What you need to do >> Word for word, return every record that follows.

Data extracts >>
(** C1 as the specification has it fails for records that are returned:
    with one name for both output fields the problem field holds the
    solution; a record whose question cannot be coerced comes back
    unchanged, with no solution; and with [remove_source_fields] set, a
    solution, or a problem, written over the container is deleted with
    it. *)
Lemma solution_is_template_counterexample :
  ((QaLongestMapping.questions_of Samples.one_output_field Samples.one_pair = [VStr "q"] /\
    QaLongestMapping.explanations_of Samples.one_output_field Samples.one_pair = [VStr "e"] /\
    QaLongestMapping.answers_of Samples.one_output_field Samples.one_pair = [VStr "a"]) /\
   exists out,
     outcome_of
       (QaLongestMapping.process_example Samples.repr_brief
          Samples.one_output_field Samples.one_pair) [] = Return (Some out) /\
     dict_get out (QaLongestMapping.problem_field Samples.one_output_field) <>
     VStr (strip "q")) /\
  ((QaLongestMapping.questions_of Samples.default_selector
      Samples.unprintable_question = [Samples.unprintable] /\
    QaLongestMapping.explanations_of Samples.default_selector
      Samples.unprintable_question = [VStr "e"] /\
    QaLongestMapping.answers_of Samples.default_selector
      Samples.unprintable_question = [VStr "a"]) /\
   exists out,
     outcome_of
       (QaLongestMapping.process_example Samples.repr_brief
          Samples.default_selector Samples.unprintable_question) [] =
     Return (Some out) /\
     dict_get out (QaLongestMapping.solution_field Samples.default_selector) <>
     VStr (strip "e" ++ newline ++ newline ++ "The answer is \boxed{"
           ++ strip "a" ++ "}.")) /\
  ((QaLongestMapping.questions_of Samples.solution_over_container
      Samples.one_pair = [VStr "q"] /\
    QaLongestMapping.explanations_of Samples.solution_over_container
      Samples.one_pair = [VStr "e"] /\
    QaLongestMapping.answers_of Samples.solution_over_container
      Samples.one_pair = [VStr "a"]) /\
   exists out,
     outcome_of
       (QaLongestMapping.process_example_try Samples.repr_brief
          Samples.solution_over_container Samples.one_pair) [] =
     Return (Some out) /\
     outcome_of
       (QaLongestMapping.process_example Samples.repr_brief
          Samples.solution_over_container Samples.one_pair) [] =
     Return (Some out) /\
     QaLongestMapping.problem_field Samples.solution_over_container <>
     QaLongestMapping.solution_field Samples.solution_over_container /\
     dict_contains out
       (QaLongestMapping.solution_field Samples.solution_over_container) =
     false /\
     dict_get out (QaLongestMapping.solution_field Samples.solution_over_container) <>
     VStr (strip "e" ++ newline ++ newline ++ "The answer is \boxed{"
           ++ strip "a" ++ "}.")) /\
  ((QaLongestMapping.questions_of Samples.problem_over_container
      Samples.one_pair = [VStr "q"] /\
    QaLongestMapping.explanations_of Samples.problem_over_container
      Samples.one_pair = [VStr "e"] /\
    QaLongestMapping.answers_of Samples.problem_over_container
      Samples.one_pair = [VStr "a"]) /\
   exists out,
     outcome_of
       (QaLongestMapping.process_example_try Samples.repr_brief
          Samples.problem_over_container Samples.one_pair) [] =
     Return (Some out) /\
     outcome_of
       (QaLongestMapping.process_example Samples.repr_brief
          Samples.problem_over_container Samples.one_pair) [] =
     Return (Some out) /\
     QaLongestMapping.problem_field Samples.problem_over_container <>
     QaLongestMapping.solution_field Samples.problem_over_container /\
     dict_contains out
       (QaLongestMapping.problem_field Samples.problem_over_container) =
     false /\
     dict_get out (QaLongestMapping.problem_field Samples.problem_over_container) <>
     VStr (strip "q")).
Proof.
  split; [|split; [|split]].
  - split; [repeat split|]. eexists. split; [reflexivity|].
    vm_compute. discriminate.
  - split; [repeat split|]. eexists. split; [reflexivity|].
    vm_compute. discriminate.
  - split; [repeat split|]. eexists. split; [reflexivity|].
    split; [reflexivity|]. split; [discriminate|]. split; [reflexivity|].
    vm_compute. discriminate.
  - split; [repeat split|]. eexists. split; [reflexivity|].
    split; [reflexivity|]. split; [discriminate|]. split; [reflexivity|].
    vm_compute. discriminate.
Qed.
(** * MCX gold scoring engine: indicators, composite score, ingestion

    Shallow embedding of [tools/indicators.js] (sma, ema, trueRange, atr14,
    zscore), of [tools/update_mcx.js] (clamp, computeScore, main) and of
    [tools/lib_mcx.js] (toNumber, parseCsvLoose, extractGoldRow,
    mapRowToBar).

    JavaScript numbers are abstracted by the interface [JsNumber], which
    lists the operators and [Math] functions the two files use.  The code is
    written once against that interface and run on two carriers:

    - [Binary64]: IEEE-754 binary64 through Rocq's primitive floats, which
      is what a JavaScript engine computes;
    - [Exact]: canonical rationals [Qc], the real-number reading of the
      specification (no rounding, no NaN), with [Math.sqrt] as a parameter.

    Theorems that do not depend on arithmetic facts hold for every carrier;
    those that need a few facts about literals and comparison hold for every
    [LawfulNumber], which both carriers are.  Every numbered property is
    proved for every carrier or on [Binary64]; the lemmas on [Exact] only
    record what the same code yields without rounding.                      *)

From Stdlib Require Import Ascii String ZArith QArith Qcanon Qround Qabs Floats.
From Stdlib Require Import Bool Lia Arith List Sorted Permutation.
Import ListNotations.

Set Implicit Arguments.
Close Scope Q_scope.
Open Scope nat_scope.
Set Warnings "-inexact-float".

(* ================================================================= *)
(** ** JavaScript numbers                                              *)

Declare Scope js_scope.
Delimit Scope js_scope with js.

Exercise response >>
(** C1 as the specification has it fails for records that are returned:
    with one name for both output fields the problem field holds the
    solution; a record whose question cannot be coerced comes back
    unchanged, with no solution; and with [remove_source_fields] set, a
    solution, or a problem, written over the container is deleted with
    it. *)
Lemma solution_is_template_counterexample :
  ((QaLongestMapping.questions_of Samples.one_output_field Samples.one_pair = [VStr "q"] /\
    QaLongestMapping.explanations_of Samples.one_output_field Samples.one_pair = [VStr "e"] /\
    QaLongestMapping.answers_of Samples.one_output_field Samples.one_pair = [VStr "a"]) /\
   exists out,
     outcome_of
       (QaLongestMapping.process_example Samples.repr_brief
          Samples.one_output_field Samples.one_pair) [] = Return (Some out) /\
     dict_get out (QaLongestMapping.problem_field Samples.one_output_field) <>
     VStr (strip "q")) /\
  ((QaLongestMapping.questions_of Samples.default_selector
      Samples.unprintable_question = [Samples.unprintable] /\
    QaLongestMapping.explanations_of Samples.default_selector
      Samples.unprintable_question = [VStr "e"] /\
    QaLongestMapping.answers_of Samples.default_selector
      Samples.unprintable_question = [VStr "a"]) /\
   exists out,
     outcome_of
       (QaLongestMapping.process_example Samples.repr_brief
          Samples.default_selector Samples.unprintable_question) [] =
     Return (Some out) /\
     dict_get out (QaLongestMapping.solution_field Samples.default_selector) <>
     VStr (strip "e" ++ newline ++ newline ++ "The answer is \boxed{"
           ++ strip "a" ++ "}.")) /\
  ((QaLongestMapping.questions_of Samples.solution_over_container
      Samples.one_pair = [VStr "q"] /\
    QaLongestMapping.explanations_of Samples.solution_over_container
      Samples.one_pair = [VStr "e"] /\
    QaLongestMapping.answers_of Samples.solution_over_container
      Samples.one_pair = [VStr "a"]) /\
   exists out,
     outcome_of
       (QaLongestMapping.process_example_try Samples.repr_brief
          Samples.solution_over_container Samples.one_pair) [] =
     Return (Some out) /\
     outcome_of
       (QaLongestMapping.process_example Samples.repr_brief
          Samples.solution_over_container Samples.one_pair) [] =
     Return (Some out) /\
     QaLongestMapping.problem_field Samples.solution_over_container <>
     QaLongestMapping.solution_field Samples.solution_over_container /\
     dict_contains out
       (QaLongestMapping.solution_field Samples.solution_over_container) =
     false /\
     dict_get out (QaLongestMapping.solution_field Samples.solution_over_container) <>
     VStr (strip "e" ++ newline ++ newline ++ "The answer is \boxed{"
           ++ strip "a" ++ "}.")) /\
  ((QaLongestMapping.questions_of Samples.problem_over_container
      Samples.one_pair = [VStr "q"] /\
    QaLongestMapping.explanations_of Samples.problem_over_container
      Samples.one_pair = [VStr "e"] /\
    QaLongestMapping.answers_of Samples.problem_over_container
      Samples.one_pair = [VStr "a"]) /\
   exists out,
     outcome_of
       (QaLongestMapping.process_example_try Samples.repr_brief
          Samples.problem_over_container Samples.one_pair) [] =
     Return (Some out) /\
     outcome_of
       (QaLongestMapping.process_example Samples.repr_brief
          Samples.problem_over_container Samples.one_pair) [] =
     Return (Some out) /\
     QaLongestMapping.problem_field Samples.problem_over_container <>
     QaLongestMapping.solution_field Samples.problem_over_container /\
     dict_contains out
       (QaLongestMapping.problem_field Samples.problem_over_container) =
     false /\
     dict_get out (QaLongestMapping.problem_field Samples.problem_over_container) <>
     VStr (strip "q")).
Proof.
  split; [|split; [|split]].
  - split; [repeat split|]. eexists. split; [reflexivity|].
    vm_compute. discriminate.
  - split; [repeat split|]. eexists. split; [reflexivity|].
    vm_compute. discriminate.
  - split; [repeat split|]. eexists. split; [reflexivity|].
    split; [reflexivity|]. split; [discriminate|]. split; [reflexivity|].
    vm_compute. discriminate.
  - split; [repeat split|]. eexists. split; [reflexivity|].
    split; [reflexivity|]. split; [discriminate|]. split; [reflexivity|].
    vm_compute. discriminate.
Qed.
(** * MCX gold scoring engine: indicators, composite score, ingestion

    Shallow embedding of [tools/indicators.js] (sma, ema, trueRange, atr14,
    zscore), of [tools/update_mcx.js] (clamp, computeScore, main) and of
    [tools/lib_mcx.js] (toNumber, parseCsvLoose, extractGoldRow,
    mapRowToBar).

    JavaScript numbers are abstracted by the interface [JsNumber], which
    lists the operators and [Math] functions the two files use.  The code is
    written once against that interface and run on two carriers:

    - [Binary64]: IEEE-754 binary64 through Rocq's primitive floats, which
      is what a JavaScript engine computes;
    - [Exact]: canonical rationals [Qc], the real-number reading of the
      specification (no rounding, no NaN), with [Math.sqrt] as a parameter.

    Theorems that do not depend on arithmetic facts hold for every carrier;
    those that need a few facts about literals and comparison hold for every
    [LawfulNumber], which both carriers are.  Every numbered property is
    proved for every carrier or on [Binary64]; the lemmas on [Exact] only
    record what the same code yields without rounding.                      *)

From Stdlib Require Import Ascii String ZArith QArith Qcanon Qround Qabs Floats.
From Stdlib Require Import Bool Lia Arith List Sorted Permutation.
Import ListNotations.

Set Implicit Arguments.
Close Scope Q_scope.
Open Scope nat_scope.
Set Warnings "-inexact-float".

(* ================================================================= *)
(** ** JavaScript numbers                                              *)

Declare Scope js_scope.
Delimit Scope js_scope with js.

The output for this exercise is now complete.